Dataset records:
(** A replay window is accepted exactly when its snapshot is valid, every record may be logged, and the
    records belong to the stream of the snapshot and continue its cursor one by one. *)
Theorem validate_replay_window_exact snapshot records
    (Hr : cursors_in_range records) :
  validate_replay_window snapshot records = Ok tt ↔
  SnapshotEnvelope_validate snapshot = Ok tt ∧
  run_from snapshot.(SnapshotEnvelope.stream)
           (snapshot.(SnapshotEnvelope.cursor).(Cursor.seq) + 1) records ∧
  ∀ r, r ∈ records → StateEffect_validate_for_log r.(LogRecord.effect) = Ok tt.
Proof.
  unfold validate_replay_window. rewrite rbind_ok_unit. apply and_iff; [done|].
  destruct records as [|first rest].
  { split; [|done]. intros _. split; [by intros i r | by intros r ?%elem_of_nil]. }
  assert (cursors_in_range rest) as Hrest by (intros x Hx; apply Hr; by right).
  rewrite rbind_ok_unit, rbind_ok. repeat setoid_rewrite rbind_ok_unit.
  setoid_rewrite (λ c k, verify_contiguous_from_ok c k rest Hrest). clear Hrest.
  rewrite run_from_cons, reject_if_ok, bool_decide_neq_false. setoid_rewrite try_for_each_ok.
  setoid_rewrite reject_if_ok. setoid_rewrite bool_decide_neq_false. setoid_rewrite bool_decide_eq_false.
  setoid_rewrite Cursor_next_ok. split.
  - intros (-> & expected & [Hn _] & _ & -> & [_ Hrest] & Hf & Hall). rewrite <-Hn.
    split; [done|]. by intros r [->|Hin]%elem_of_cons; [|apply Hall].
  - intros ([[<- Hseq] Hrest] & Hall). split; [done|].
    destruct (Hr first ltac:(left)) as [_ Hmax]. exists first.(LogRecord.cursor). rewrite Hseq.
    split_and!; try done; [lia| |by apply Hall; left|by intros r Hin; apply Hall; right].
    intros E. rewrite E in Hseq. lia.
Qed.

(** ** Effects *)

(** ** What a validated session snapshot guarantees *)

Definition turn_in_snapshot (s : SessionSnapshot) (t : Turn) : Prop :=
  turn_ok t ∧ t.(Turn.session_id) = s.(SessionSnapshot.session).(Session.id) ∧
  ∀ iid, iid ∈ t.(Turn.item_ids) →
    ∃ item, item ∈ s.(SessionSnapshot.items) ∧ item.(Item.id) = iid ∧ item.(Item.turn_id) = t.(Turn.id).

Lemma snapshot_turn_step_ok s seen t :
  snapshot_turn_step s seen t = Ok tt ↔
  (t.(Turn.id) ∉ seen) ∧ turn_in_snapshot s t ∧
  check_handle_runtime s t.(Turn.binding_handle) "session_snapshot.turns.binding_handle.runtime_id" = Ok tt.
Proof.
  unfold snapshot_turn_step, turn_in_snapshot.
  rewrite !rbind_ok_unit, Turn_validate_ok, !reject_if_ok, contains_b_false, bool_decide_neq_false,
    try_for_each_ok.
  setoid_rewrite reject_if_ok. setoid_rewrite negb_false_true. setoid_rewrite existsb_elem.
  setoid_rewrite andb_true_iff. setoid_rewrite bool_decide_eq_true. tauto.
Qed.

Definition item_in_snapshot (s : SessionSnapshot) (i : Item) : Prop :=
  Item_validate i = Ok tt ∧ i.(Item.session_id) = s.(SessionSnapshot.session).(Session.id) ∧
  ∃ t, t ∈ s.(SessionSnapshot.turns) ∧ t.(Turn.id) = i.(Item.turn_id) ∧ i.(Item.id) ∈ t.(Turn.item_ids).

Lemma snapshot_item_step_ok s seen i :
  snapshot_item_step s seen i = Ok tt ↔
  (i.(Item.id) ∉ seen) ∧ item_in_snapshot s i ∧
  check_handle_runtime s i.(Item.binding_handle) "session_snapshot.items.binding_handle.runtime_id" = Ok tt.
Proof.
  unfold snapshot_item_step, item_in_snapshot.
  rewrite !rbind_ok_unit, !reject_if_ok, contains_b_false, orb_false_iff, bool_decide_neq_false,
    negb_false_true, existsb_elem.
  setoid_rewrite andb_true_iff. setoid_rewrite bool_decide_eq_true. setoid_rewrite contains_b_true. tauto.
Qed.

**Task prompt:**
Reproduce exactly the lines above from the line with "run_from snapshot.(SnapshotEnvelope.stream)" to the line with "Definition turn_in_snapshot (s", including both, and add nothing.

**Reply to the task:**
  run_from snapshot.(SnapshotEnvelope.stream)
           (snapshot.(SnapshotEnvelope.cursor).(Cursor.seq) + 1) records ∧
  ∀ r, r ∈ records → StateEffect_validate_for_log r.(LogRecord.effect) = Ok tt.
Proof.
  unfold validate_replay_window. rewrite rbind_ok_unit. apply and_iff; [done|].
  destruct records as [|first rest].
  { split; [|done]. intros _. split; [by intros i r | by intros r ?%elem_of_nil]. }
  assert (cursors_in_range rest) as Hrest by (intros x Hx; apply Hr; by right).
  rewrite rbind_ok_unit, rbind_ok. repeat setoid_rewrite rbind_ok_unit.
  setoid_rewrite (λ c k, verify_contiguous_from_ok c k rest Hrest). clear Hrest.
  rewrite run_from_cons, reject_if_ok, bool_decide_neq_false. setoid_rewrite try_for_each_ok.
  setoid_rewrite reject_if_ok. setoid_rewrite bool_decide_neq_false. setoid_rewrite bool_decide_eq_false.
  setoid_rewrite Cursor_next_ok. split.
  - intros (-> & expected & [Hn _] & _ & -> & [_ Hrest] & Hf & Hall). rewrite <-Hn.
    split; [done|]. by intros r [->|Hin]%elem_of_cons; [|apply Hall].
  - intros ([[<- Hseq] Hrest] & Hall). split; [done|].
    destruct (Hr first ltac:(left)) as [_ Hmax]. exists first.(LogRecord.cursor). rewrite Hseq.
    split_and!; try done; [lia| |by apply Hall; left|by intros r Hin; apply Hall; right].
    intros E. rewrite E in Hseq. lia.
Qed.

(** ** Effects *)

(** ** What a validated session snapshot guarantees *)

Definition turn_in_snapshot (s : SessionSnapshot) (t : Turn) : Prop :=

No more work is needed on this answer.